Nothing but the lines from the one containing "pose proof (query_tail_chars _ Hq) as Ht." through the one containing "eq_refl) as [_ Hl].", both included, should be given again, each exactly as written below.

[Stored items]
:::

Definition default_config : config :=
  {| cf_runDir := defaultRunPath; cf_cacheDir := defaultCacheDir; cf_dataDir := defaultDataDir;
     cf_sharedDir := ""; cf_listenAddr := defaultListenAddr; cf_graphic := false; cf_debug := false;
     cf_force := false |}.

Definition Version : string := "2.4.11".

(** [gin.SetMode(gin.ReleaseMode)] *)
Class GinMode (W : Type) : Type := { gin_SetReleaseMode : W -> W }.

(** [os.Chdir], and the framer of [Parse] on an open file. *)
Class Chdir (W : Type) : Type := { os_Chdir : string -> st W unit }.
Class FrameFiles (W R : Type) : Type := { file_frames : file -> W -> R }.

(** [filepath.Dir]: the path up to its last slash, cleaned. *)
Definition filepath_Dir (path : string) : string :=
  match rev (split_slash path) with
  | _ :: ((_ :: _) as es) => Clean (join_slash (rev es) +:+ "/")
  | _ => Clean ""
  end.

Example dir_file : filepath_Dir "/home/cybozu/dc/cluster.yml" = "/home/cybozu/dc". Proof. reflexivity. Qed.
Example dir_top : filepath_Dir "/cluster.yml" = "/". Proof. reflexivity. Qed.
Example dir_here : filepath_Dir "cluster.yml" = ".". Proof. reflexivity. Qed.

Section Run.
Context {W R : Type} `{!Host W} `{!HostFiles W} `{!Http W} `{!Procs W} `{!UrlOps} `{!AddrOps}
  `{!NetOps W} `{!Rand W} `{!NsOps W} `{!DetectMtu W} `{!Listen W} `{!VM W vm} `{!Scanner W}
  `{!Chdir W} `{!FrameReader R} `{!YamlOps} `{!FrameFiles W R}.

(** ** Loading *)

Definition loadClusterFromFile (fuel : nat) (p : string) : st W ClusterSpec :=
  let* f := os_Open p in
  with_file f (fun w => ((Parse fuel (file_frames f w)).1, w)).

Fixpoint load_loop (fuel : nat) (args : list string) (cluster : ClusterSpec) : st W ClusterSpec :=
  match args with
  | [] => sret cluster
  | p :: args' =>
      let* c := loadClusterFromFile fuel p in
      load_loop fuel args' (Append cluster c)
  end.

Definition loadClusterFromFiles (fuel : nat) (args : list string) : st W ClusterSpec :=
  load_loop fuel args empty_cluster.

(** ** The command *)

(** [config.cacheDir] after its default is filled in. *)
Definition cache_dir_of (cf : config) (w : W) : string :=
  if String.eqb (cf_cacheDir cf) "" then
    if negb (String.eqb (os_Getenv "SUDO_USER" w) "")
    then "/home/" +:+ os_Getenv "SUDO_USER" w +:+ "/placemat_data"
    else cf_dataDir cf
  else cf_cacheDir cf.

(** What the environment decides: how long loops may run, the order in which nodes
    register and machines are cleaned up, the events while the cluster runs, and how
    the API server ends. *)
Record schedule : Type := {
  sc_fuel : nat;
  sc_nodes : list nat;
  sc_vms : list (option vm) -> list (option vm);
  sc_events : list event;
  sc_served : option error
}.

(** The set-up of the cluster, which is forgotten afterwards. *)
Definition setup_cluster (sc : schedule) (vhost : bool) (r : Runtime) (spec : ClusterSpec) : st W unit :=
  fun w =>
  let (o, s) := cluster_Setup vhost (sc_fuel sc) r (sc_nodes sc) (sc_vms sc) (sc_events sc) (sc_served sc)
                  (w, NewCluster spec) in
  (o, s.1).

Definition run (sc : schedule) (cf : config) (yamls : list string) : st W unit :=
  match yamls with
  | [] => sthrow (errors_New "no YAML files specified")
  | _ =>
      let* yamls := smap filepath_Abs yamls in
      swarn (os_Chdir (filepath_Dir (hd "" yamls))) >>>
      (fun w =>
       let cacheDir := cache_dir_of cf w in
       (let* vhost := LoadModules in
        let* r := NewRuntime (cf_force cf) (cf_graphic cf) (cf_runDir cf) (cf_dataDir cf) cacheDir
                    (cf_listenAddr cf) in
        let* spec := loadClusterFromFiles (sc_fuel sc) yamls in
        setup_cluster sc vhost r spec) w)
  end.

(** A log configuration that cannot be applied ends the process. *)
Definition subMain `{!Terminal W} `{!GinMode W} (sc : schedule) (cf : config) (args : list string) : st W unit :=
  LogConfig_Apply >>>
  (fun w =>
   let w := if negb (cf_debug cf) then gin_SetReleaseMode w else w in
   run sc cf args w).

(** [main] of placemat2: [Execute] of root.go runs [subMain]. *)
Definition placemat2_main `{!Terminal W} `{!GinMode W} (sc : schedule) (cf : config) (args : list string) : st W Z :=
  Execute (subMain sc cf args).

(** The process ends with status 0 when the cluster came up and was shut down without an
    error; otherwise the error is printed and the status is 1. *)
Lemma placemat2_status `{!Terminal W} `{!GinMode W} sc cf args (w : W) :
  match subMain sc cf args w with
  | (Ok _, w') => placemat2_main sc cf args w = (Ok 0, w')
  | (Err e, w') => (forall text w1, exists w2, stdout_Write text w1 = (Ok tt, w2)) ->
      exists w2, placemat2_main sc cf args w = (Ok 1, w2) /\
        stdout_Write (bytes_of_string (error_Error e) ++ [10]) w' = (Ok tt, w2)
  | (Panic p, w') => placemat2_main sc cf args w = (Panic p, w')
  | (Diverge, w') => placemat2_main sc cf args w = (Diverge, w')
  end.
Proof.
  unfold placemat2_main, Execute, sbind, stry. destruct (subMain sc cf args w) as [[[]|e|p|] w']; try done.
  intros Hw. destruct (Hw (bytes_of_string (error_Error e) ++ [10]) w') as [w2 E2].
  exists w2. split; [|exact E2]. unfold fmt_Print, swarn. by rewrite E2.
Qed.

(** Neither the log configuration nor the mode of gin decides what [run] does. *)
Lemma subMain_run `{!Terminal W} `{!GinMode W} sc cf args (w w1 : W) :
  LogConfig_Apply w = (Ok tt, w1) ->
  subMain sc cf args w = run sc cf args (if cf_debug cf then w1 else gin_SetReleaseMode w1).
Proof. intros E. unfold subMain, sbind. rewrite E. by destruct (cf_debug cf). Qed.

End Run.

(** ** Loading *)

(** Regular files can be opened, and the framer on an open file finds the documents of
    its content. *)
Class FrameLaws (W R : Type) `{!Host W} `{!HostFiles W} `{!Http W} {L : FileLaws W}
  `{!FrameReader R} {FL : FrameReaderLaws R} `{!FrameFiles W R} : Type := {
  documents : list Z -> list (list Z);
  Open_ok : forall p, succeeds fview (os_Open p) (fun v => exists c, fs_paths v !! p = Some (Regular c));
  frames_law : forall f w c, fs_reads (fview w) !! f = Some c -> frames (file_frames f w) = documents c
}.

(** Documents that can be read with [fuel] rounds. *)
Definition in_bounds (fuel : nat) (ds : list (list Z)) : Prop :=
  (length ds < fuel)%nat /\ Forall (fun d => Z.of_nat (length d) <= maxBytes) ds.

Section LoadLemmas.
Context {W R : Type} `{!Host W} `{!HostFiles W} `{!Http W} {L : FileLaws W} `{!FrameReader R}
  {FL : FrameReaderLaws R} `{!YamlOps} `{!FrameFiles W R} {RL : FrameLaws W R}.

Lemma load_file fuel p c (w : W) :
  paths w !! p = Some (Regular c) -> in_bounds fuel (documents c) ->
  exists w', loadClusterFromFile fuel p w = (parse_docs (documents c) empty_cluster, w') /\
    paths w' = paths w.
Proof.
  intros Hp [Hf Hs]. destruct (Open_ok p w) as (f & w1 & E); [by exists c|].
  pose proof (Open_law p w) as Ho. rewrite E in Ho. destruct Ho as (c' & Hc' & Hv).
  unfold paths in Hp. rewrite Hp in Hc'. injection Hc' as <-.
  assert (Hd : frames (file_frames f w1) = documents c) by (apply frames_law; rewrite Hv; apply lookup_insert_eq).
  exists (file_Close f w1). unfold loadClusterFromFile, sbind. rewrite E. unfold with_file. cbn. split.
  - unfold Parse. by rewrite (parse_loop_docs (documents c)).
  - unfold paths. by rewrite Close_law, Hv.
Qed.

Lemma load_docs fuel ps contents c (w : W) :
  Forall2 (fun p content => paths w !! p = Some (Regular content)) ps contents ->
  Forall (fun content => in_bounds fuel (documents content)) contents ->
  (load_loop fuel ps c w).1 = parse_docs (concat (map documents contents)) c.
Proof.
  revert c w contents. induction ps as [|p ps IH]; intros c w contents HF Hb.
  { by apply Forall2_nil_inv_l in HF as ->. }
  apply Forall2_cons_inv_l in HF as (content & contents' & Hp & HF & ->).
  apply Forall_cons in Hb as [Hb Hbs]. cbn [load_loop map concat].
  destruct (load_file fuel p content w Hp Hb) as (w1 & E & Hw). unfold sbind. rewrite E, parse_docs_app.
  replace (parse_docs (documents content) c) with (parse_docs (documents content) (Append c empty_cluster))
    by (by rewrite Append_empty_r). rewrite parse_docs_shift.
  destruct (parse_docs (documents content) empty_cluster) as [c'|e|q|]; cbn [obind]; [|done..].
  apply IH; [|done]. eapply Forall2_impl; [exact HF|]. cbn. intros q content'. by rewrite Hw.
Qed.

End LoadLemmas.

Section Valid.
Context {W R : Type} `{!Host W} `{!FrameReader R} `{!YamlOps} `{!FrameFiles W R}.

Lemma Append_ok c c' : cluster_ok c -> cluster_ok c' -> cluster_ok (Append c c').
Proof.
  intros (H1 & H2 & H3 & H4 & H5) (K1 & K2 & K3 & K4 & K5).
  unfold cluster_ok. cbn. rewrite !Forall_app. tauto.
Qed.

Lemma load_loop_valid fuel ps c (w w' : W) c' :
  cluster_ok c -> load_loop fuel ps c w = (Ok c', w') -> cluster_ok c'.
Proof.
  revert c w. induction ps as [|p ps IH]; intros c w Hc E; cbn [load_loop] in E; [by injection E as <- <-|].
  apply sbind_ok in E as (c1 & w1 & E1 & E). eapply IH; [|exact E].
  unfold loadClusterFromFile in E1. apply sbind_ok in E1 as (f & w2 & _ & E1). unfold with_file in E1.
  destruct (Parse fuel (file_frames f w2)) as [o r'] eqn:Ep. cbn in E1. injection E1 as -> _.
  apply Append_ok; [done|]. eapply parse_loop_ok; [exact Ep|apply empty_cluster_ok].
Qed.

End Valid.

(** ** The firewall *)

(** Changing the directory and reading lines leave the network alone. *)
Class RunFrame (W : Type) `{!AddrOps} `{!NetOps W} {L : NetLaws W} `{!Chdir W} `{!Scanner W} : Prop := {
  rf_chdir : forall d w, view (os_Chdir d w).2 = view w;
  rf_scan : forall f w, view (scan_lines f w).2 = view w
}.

:::

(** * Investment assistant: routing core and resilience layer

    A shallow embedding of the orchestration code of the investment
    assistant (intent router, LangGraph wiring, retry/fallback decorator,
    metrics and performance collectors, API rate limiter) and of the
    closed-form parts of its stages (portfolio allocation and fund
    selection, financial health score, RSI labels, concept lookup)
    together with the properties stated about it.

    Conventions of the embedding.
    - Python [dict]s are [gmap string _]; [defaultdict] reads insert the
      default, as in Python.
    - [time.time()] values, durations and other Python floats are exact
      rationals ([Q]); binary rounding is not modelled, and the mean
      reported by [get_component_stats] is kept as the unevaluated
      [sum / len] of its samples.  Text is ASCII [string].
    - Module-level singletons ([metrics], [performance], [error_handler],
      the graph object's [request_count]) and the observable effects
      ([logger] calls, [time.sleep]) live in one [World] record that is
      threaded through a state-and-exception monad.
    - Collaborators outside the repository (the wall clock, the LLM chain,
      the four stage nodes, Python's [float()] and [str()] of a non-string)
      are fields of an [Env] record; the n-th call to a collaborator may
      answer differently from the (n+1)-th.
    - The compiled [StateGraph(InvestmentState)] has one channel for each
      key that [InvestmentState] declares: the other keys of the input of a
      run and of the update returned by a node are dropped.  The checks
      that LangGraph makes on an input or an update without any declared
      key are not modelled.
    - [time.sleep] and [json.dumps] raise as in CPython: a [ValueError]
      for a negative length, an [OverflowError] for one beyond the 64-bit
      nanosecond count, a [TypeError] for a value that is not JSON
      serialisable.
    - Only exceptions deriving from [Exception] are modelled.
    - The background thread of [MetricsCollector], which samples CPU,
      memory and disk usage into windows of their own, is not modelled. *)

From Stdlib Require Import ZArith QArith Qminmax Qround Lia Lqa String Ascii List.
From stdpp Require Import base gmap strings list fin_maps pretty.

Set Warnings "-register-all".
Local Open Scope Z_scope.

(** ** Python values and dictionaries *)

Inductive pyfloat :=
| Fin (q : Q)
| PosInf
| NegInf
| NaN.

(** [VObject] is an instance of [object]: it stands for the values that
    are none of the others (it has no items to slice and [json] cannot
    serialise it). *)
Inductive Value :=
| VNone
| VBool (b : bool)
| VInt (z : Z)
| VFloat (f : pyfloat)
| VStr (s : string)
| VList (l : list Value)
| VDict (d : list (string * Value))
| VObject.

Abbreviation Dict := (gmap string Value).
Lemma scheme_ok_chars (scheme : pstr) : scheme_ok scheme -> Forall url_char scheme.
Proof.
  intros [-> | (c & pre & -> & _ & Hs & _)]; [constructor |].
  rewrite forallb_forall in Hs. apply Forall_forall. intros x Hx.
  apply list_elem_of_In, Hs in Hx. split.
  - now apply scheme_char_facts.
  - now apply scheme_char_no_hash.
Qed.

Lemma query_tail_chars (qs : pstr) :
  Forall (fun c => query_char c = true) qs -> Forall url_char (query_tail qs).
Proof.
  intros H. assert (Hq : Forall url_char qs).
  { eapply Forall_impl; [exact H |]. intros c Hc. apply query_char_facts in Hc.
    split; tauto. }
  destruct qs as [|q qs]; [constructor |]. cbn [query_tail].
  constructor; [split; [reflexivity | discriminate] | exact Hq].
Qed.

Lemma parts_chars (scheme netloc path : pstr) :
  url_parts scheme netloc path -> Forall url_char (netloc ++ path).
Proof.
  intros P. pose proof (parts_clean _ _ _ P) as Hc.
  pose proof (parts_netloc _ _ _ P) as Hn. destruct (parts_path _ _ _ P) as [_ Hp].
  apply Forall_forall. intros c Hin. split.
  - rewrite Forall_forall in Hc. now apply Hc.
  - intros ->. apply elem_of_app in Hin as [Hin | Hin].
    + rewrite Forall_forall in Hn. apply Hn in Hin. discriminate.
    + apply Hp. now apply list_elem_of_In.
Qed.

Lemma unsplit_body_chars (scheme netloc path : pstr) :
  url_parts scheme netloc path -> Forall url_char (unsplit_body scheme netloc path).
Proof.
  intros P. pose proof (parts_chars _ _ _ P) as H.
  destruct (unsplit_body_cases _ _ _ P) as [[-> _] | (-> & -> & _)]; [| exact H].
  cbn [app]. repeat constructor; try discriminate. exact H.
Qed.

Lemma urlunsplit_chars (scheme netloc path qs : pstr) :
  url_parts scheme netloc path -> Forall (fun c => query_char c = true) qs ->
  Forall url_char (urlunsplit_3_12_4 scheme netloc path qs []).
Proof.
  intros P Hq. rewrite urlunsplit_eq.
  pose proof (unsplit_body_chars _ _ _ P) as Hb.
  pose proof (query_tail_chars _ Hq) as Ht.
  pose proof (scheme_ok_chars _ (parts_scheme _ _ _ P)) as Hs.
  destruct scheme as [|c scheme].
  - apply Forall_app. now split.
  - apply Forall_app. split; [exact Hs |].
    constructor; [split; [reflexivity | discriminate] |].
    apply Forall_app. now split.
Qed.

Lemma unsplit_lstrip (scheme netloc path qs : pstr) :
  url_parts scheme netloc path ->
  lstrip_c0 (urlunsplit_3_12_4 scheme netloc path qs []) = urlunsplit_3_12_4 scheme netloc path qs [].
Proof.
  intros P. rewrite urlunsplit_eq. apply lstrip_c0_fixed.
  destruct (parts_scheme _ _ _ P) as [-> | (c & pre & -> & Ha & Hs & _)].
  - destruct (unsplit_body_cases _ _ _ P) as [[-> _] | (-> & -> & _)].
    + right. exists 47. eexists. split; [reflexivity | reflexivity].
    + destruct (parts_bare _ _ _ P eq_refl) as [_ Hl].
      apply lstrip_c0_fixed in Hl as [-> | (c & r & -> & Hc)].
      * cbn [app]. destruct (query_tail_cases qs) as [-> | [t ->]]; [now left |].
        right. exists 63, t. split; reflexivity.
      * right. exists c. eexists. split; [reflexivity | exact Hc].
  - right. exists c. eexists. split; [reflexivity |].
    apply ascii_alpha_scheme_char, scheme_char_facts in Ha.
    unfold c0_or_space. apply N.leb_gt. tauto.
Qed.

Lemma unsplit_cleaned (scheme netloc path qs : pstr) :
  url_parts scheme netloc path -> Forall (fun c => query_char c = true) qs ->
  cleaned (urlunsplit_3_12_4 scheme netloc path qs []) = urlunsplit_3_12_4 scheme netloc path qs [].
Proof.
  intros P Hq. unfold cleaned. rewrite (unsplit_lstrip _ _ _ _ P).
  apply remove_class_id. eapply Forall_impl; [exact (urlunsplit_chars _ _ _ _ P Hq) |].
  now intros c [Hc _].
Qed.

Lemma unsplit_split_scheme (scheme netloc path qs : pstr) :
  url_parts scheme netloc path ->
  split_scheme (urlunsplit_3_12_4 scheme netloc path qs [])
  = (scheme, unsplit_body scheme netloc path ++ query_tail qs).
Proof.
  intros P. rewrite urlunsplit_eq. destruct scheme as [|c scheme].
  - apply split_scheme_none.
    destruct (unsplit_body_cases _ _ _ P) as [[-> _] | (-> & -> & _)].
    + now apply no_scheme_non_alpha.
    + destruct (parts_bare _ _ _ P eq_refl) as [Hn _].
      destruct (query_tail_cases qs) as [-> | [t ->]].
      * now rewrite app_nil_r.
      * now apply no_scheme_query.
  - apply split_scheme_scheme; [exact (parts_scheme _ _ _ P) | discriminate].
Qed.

:::

• [EXERCISE OUTPUT]
  pose proof (query_tail_chars _ Hq) as Ht.
  pose proof (scheme_ok_chars _ (parts_scheme _ _ _ P)) as Hs.
  destruct scheme as [|c scheme].
  - apply Forall_app. now split.
  - apply Forall_app. split; [exact Hs |].
    constructor; [split; [reflexivity | discriminate] |].
    apply Forall_app. now split.
Qed.

Lemma unsplit_lstrip (scheme netloc path qs : pstr) :
  url_parts scheme netloc path ->
  lstrip_c0 (urlunsplit_3_12_4 scheme netloc path qs []) = urlunsplit_3_12_4 scheme netloc path qs [].
Proof.
  intros P. rewrite urlunsplit_eq. apply lstrip_c0_fixed.
  destruct (parts_scheme _ _ _ P) as [-> | (c & pre & -> & Ha & Hs & _)].
  - destruct (unsplit_body_cases _ _ _ P) as [[-> _] | (-> & -> & _)].
    + right. exists 47. eexists. split; [reflexivity | reflexivity].
    + destruct (parts_bare _ _ _ P eq_refl) as [_ Hl].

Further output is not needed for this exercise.